**YOUR GOAL:** From the first line of the data below through the line holding "USIL_OP_LOOP; USIL_OP_BREAKC; USIL_OP_SWITCH;", write out each line exactly as it stands.

[Collected data entries]
::::

(* ===== verification/CfgTheorems.v ===== *)
(** What the control-flow analyses promise about a program, in terms of its
    executions, from the entry points of hlsl_cfg.c; with a sample program that
    meets every hypothesis. *)

From S2P Require Import Prelude CArray UnityCommon Heap Usil Cfg FlowGraph Postorder Dominance Frontier MustReach FlowStructure FlowMatch FlowStep CfgBlocks CfgBuild FlowTrace CfgAnalysis.

#[local] Set Warnings "-register-all".

(** * A sample *)

Definition instructions_of (ops : list USILOpcode) : USILProgram :=
  plain_program 0 ((fun o => plain_instruction o []) <$> ops).

(** An IF with two arms, a loop with a switch in it, and the end. *)
Definition sample_program : USILProgram := instructions_of
  [USIL_OP_MOV; USIL_OP_MOV; USIL_OP_IF; USIL_OP_MOV; USIL_OP_ELSE; USIL_OP_MOV; USIL_OP_ENDIF;
   USIL_OP_LOOP; USIL_OP_BREAKC; USIL_OP_SWITCH; USIL_OP_CASE; USIL_OP_MOV; USIL_OP_BREAK;
   USIL_OP_DEFAULT; USIL_OP_CONTINUE; USIL_OP_ENDSWITCH; USIL_OP_ENDLOOP; USIL_OP_MOV; USIL_OP_RET].

(** An allocator that grants everything. *)
Definition ample_memory : LibcMalloc := fun _ => true.

Lemma instructions_of_ok ops : program_ok (instructions_of ops).
Proof. eexists. split; [reflexivity|]. cbn. unfold zlength. by rewrite length_map. Qed.

Section theorems.
Context `{U : UnityCommon} {HU : UnityCommonSpec U} `{L : LibcMalloc}.
Context (program : USILProgram) (first end_ : Z).

Abbreviation op := (op_of program).
Abbreviation count := (up_instruction_count program).

Record range_ok : Prop := {
  rg_program : program_ok program;
  rg_range : 0 <= first < end_ /\ end_ <= count;
  rg_count : count <= INT_MAX;
}.

(** The graph and its dominance, as the callers compute them:
    [build_control_flow_graph_range(ctx, ...) && compute_dominance(&ctx->cfg)]. *)
Definition analysed : option HLSLControlFlowGraph :=
  match build_control_flow_graph_range (E:=Empty_set)
          (Some (emitter_context program zero_cfg)) first end_ with
  | Ret (true, Some ctx) =>
      match compute_dominance (E:=Empty_set) (ctx_cfg ctx) with
      | Ret (true, cfg) => Some cfg
      | _ => None
      end
  | _ => None
  end.

(** The block of [cfg] that starts at an instruction. *)
Definition starts_at (cfg : HLSLControlFlowGraph) (b x : Z) : Prop :=
  exists block, block_at (E:=Empty_set) cfg b = Ret block /\ 0 <= b < cfg_block_count cfg /\
    bb_first_instruction block = x.

Lemma analysed_inv cfg : range_ok -> analysed = Some cfg ->
  exists starts G idom, analysed_graph program first end_ cfg starts G idom.
Proof.
  intros [Hp Hr Hc]. unfold analysed.
  destruct (build_range_spec program Hp first end_ Hr Hc (E:=Empty_set)) as (r & -> & [H|[-> _]]); [|done].
  destruct H as (cfg0 & starts & G & -> & Hst & HB). cbn [emitter_context ctx_cfg].
  destruct (compute_dominance_spec program first end_ (E:=Empty_set) cfg0 starts G Hst HB)
    as (ok & cfg' & -> & [[-> [idom HA]]|(-> & _ & _)]); [|done].
  intros [= <-]. eauto.
Qed.

Lemma starts_at_inv cfg starts G idom b x :
  analysed_graph program first end_ cfg starts G idom ->
  starts_at cfg b x <-> znth starts b = Some x.
Proof.
  intros HA. pose proof (analysed_represents _ _ _ _ _ _ _ HA) as HR.
  destruct HA as [_ (cfg0 & fs & cs & HB & _ & ->) _]. unfold starts_at. fields.
  assert (Hn : cfg_block_count cfg0 = zlength starts).
  { pose proof (rp_count _ _ HR) as Hc. cbn in Hc. rewrite Hc. apply (bg_count _ _ _ _ _ _ HB). }
  rewrite Hn. split.
  - intros (block & Hat & Hb & <-). destruct (znth_is_Some starts b Hb) as [y Hy].
    destruct (bg_blocks _ _ _ _ _ _ HB b y Hy) as (block' & Hat' & <- & _).
    specialize (Hat' Empty_set). unfold block_at in *. fields. cbn in *. congruence.
  - intros Hx. destruct (bg_blocks _ _ _ _ _ _ HB b x Hx) as (block & Hat & <- & _).
    exists block. split; [apply Hat|]. split; [by apply znth_Some in Hx|done].
Qed.

(** Execution meets the frontier of [x] at [y]: it can step there from below
    [x], and also get there without [x]. *)
Definition meets (x y : Z) : Prop :=
  (exists k, executed_before op first end_ x k /\ flow_step op first k y) /\
  ~ (executed_before op first end_ x y /\ x <> y).

Lemma frontier_meets cfg starts G idom d b x y :
  range_ok -> analysed_graph program first end_ cfg starts G idom ->
  znth starts d = Some x -> znth starts b = Some y -> in_frontier G d b <-> meets x y.
Proof.
  intros [_ Hr _] [Hst (cfg0 & _ & _ & HB & _) _] Hx Hy. pose proof (bg_split _ _ _ _ _ _ HB) as Hs.
  assert (Hyr : first <= y < end_) by (apply (sp_in _ _ _ _ Hs), znth_elem_of; eauto).
  pose proof (fun p j => dominates_inner program first end_ Hr starts G cfg0 Hst HB d p x j Hx) as Hdom.
  unfold in_frontier, meets.
  rewrite (Hdom b y) by by apply (start_in_block program first end_ starts Hs).
  assert (Hxy : d = b <-> x = y).
  { split; [intros ->; congruence|]. intros ->.
    apply (in_block_unique program first end_ starts Hs y); by apply (start_in_block program first end_ starts Hs). }
  assert (Hne : d <> b <-> x <> y) by tauto. rewrite Hne. apply and_iff_compat_r. split.
  - intros (p & (Hp & t & Hstep & Ht & Hb)%(bg_edge _ _ _ _ _ _ HB) & Hd).
    exists (block_end end_ starts p). assert (t = y) as -> by congruence. split; [|done].
    apply (Hdom p); [|done]. destruct (znth_is_Some starts p Hp) as [z Hz]. exists z.
    split; [done|]. pose proof (block_range program first end_ starts Hs p z Hz). lia.
  - intros (k & Hk & Hstep). destruct (proj1 Hk) as [tr Htr].
    destruct (executed_walk program first end_ Hr starts G cfg0 Hst HB tr k Htr) as (_ & p & Hkp & _ & _).
    exists p. split; [|by apply (Hdom p k)].
    destruct (step_edge program first end_ starts G cfg0 Hst HB k y p b Hstep ltac:(lia) Hkp
      (start_in_block program first end_ starts Hs b y Hy)) as [(He & _ & _)|[-> ->]]; [done|].
    exfalso. destruct Hkp as (z & Hz & Hkz). assert (z = k + 1) by congruence. lia.
Qed.

(** C8: [match_flow_structure] accepts exactly the well-structured ranges -
    scopes balanced, at most [MAX_FLOW_DEPTH] deep, one ELSE and one DEFAULT at
    most, labels and jumps in scope - and links every instruction to its scope,
    its end, its ELSE and its labels. *)
Theorem match_flow_structure_iff :
  program_ok program -> 0 <= first <= end_ /\ end_ <= count ->
  (exists flow,
     match_flow_structure program (filled count zero_flow) first end_ = Ret flow /\
     structured op first end_ /\ flow_links program first end_ flow) \/
  (match_flow_structure program (filled count zero_flow) first end_ = Fail tt /\
   ~ structured op first end_).
Proof.
  intros Hp Hr. pose proof (match_flow_structure_spec program Hp first end_ Hr) as Hspec.
  destruct (match_flow_structure _ _ _ _) as [flow|[]|]; cbn in Hspec; [left|by right|done].
  by exists flow.
Qed.

(** C2: on a context without a graph the builder always returns, with no
    undefined behaviour.  It succeeds exactly on the well-structured ranges for
    which there is memory; then the blocks partition the range at its
    boundaries, [instruction_block] and the links are right, a block's
    successors are the blocks its last instruction steps to, its predecessors
    are their inverse, and [may_exit] says where execution may end.  When it
    fails it leaves an empty graph. *)
Theorem build_control_flow_graph_range_correct :
  range_ok -> exists r,
    build_control_flow_graph_range (E:=Empty_set)
      (Some (emitter_context program zero_cfg)) first end_ = Ret r /\
    build_result program first end_ r.
Proof. intros [Hp Hr Hc]. by apply build_range_spec. Qed.

(** C11: the dominance of a built graph is always computed, unless memory runs
    out, which leaves the graph as it was.  The frontier of a block is listed
    without repetition, with its length: the blocks where execution that has
    passed the block meets execution that has not. *)
Theorem compute_dominance_frontiers ctx :
  range_ok ->
  build_control_flow_graph_range (E:=Empty_set)
    (Some (emitter_context program zero_cfg)) first end_ = Ret (true, Some ctx) ->
  (compute_dominance (E:=Empty_set) (ctx_cfg ctx) = Ret (false, ctx_cfg ctx) /\ malloc_failed) \/
  exists cfg frontiers counts,
    compute_dominance (E:=Empty_set) (ctx_cfg ctx) = Ret (true, cfg) /\
    cfg_df cfg = Some frontiers /\ cfg_df_count cfg = Some counts /\
    forall d x, starts_at cfg d x -> exists row,
      znth frontiers d = Some row /\ znth counts d = Some (zlength (default [] row)) /\
      NoDup (default [] row) /\
      forall b, b ∈ default [] row <-> exists y, starts_at cfg b y /\ meets x y.
Proof.
  intros Hok Hbuild. pose proof Hok as [Hp Hr Hc].
  destruct (build_range_spec program Hp first end_ Hr Hc (E:=Empty_set)) as (r & Hrun & Hres).
  rewrite Hrun in Hbuild. injection Hbuild as ->.
  destruct Hres as [(cfg0 & starts & G & [= ->] & Hst & HB)|[[=] _]]. cbn [emitter_context ctx_cfg].
  destruct (compute_dominance_spec program first end_ (E:=Empty_set) cfg0 starts G Hst HB)
    as (ok & cfg & -> & [[-> [idom HA]]|(-> & -> & Hm)]); [right|by left].
  pose proof HA as [_ (cfg1 & fs & cs & HB1 & HF & Hcfg) _].
  exists cfg, fs, cs. split; [done|]. split; [by subst cfg|]. split; [by subst cfg|]. intros d x Hd.
  apply (starts_at_inv _ _ _ _ _ _ HA) in Hd as Hx.
  assert (Hn : forall b, node G b <-> exists y, znth starts b = Some y).
  { intros b. unfold node. rewrite (bg_count _ _ _ _ _ _ HB). split; [apply znth_is_Some|].
    intros [y Hy]. by apply znth_Some in Hy. }
  destruct (fh_at _ _ _ HF d) as (row & Hrow & Hcount & Hnd & Hnode & Hin); [apply Hn; eauto|].
  exists row. split_and!; [done..|]. intros b. rewrite Hin. split.
  - intros Hb. apply Hin in Hb as Hb'. apply Hnode, Hn in Hb' as [y Hy]. exists y.
    split; [by apply (starts_at_inv _ _ _ _ _ _ HA)|]. by eapply frontier_meets.
  - intros (y & Hy & Hm). apply (starts_at_inv _ _ _ _ _ _ HA) in Hy. by eapply frontier_meets.
Qed.

(** C7: [hlsl_cfg_dominates] decides dominance: of two blocks it says yes
    exactly when the second is executed at all and every execution that gets to
    it has been through the first; of anything that is no block it says no. *)
Theorem hlsl_cfg_dominates_iff cfg d b :
  range_ok -> analysed = Some cfg ->
  exists v, hlsl_cfg_dominates (E:=Empty_set) cfg d b = Ret v /\
    (v = true <-> exists x y, starts_at cfg d x /\ starts_at cfg b y /\ executed_before op first end_ x y).
Proof.
  intros Hok Han. destruct (analysed_inv cfg Hok Han) as (starts & G & idom & HA). destruct Hok as [_ Hr _].
  destruct (dominates_answer program first end_ cfg starts G idom HA (E:=Empty_set) d b) as (v & -> & Hv).
  exists v. split; [done|]. rewrite Hv. pose proof HA as [Hst (cfg0 & _ & _ & HB & _) _].
  pose proof (analysed_ok program first end_ cfg starts G idom HA) as HG.
  assert (Hdom : forall x y, znth starts d = Some x -> znth starts b = Some y ->
     dominates G d b <-> executed_before op first end_ x y).
  { intros x y Hx Hy. apply (dominates_inner program first end_ Hr starts G cfg0 Hst HB); [done|].
    by apply (start_in_block program first end_ starts (bg_split _ _ _ _ _ _ HB)). }
  split.
  - intros Hd. assert (Hn : forall c, reachable G c -> exists z, znth starts c = Some z).
    { intros c Hc%(reachable_node G HG). unfold node in Hc. rewrite (bg_count _ _ _ _ _ _ HB) in Hc.
      by apply znth_is_Some. }
    destruct (Hn d) as [x Hx]; [by eapply dominates_reachable|]. destruct (Hn b (proj1 Hd)) as [y Hy].
    exists x, y. rewrite !(starts_at_inv _ _ _ _ _ _ HA). split_and!; [done..|]. by apply Hdom.
  - intros (x & y & Hx & Hy & He). apply (starts_at_inv _ _ _ _ _ _ HA) in Hx, Hy. by eapply Hdom.
Qed.

(** C6: [hlsl_cfg_must_reach] proves liveness: it says yes only when both
    blocks are executed and whatever execution does from the first, it neither
    runs forever nor ends without having been at the second; and it says no
    only when that is not so, or there is no memory for its worklist. *)
Theorem hlsl_cfg_must_reach_live cfg s t x y :
  range_ok -> analysed = Some cfg -> starts_at cfg s y -> starts_at cfg t x ->
  exists v, hlsl_cfg_must_reach (E:=Empty_set) cfg s t = Ret v /\
    (v = true -> executed op first end_ y /\ executed op first end_ x /\
                 always_executes op first end_ x y) /\
    (v = false -> malloc_failed \/
       ~ (executed op first end_ y /\ executed op first end_ x /\ always_executes op first end_ x y)).
Proof.
  intros Hok Han Hy Hx. destruct (analysed_inv cfg Hok Han) as (starts & G & idom & HA). destruct Hok as [_ Hr _].
  apply (starts_at_inv _ _ _ _ _ _ HA) in Hx, Hy.
  destruct (must_reach_answer program first end_ cfg starts G idom HA (E:=Empty_set) s t)
    as (v & -> & Htrue & Hfalse).
  pose proof HA as [Hst (cfg0 & _ & _ & HB & _) _].
  pose proof (reachable_executed program first end_ Hr starts G cfg0 Hst HB) as Hre.
  exists v. split; [done|]. split.
  - intros (Hs & Ht & Hm)%Htrue. split_and!; [by eapply Hre|by eapply Hre|].
    by apply (must_reach_executes program first end_ Hr starts G cfg0 Hst HB t s).
  - intros [?|Hno]%Hfalse; [by left|right]. intros (Hs & Ht & Ha). apply Hno.
    split_and!; [by eapply Hre|by eapply Hre|].
    by apply (executes_always_reaches program first end_ Hr starts G cfg0 Hst HB t s x y).
Qed.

::::

**YOUR RESPONSE:**
(* ===== verification/CfgTheorems.v ===== *)
(** What the control-flow analyses promise about a program, in terms of its
    executions, from the entry points of hlsl_cfg.c; with a sample program that
    meets every hypothesis. *)

From S2P Require Import Prelude CArray UnityCommon Heap Usil Cfg FlowGraph Postorder Dominance Frontier MustReach FlowStructure FlowMatch FlowStep CfgBlocks CfgBuild FlowTrace CfgAnalysis.

#[local] Set Warnings "-register-all".

(** * A sample *)

Definition instructions_of (ops : list USILOpcode) : USILProgram :=
  plain_program 0 ((fun o => plain_instruction o []) <$> ops).

(** An IF with two arms, a loop with a switch in it, and the end. *)
Definition sample_program : USILProgram := instructions_of
  [USIL_OP_MOV; USIL_OP_MOV; USIL_OP_IF; USIL_OP_MOV; USIL_OP_ELSE; USIL_OP_MOV; USIL_OP_ENDIF;
   USIL_OP_LOOP; USIL_OP_BREAKC; USIL_OP_SWITCH; USIL_OP_CASE; USIL_OP_MOV; USIL_OP_BREAK;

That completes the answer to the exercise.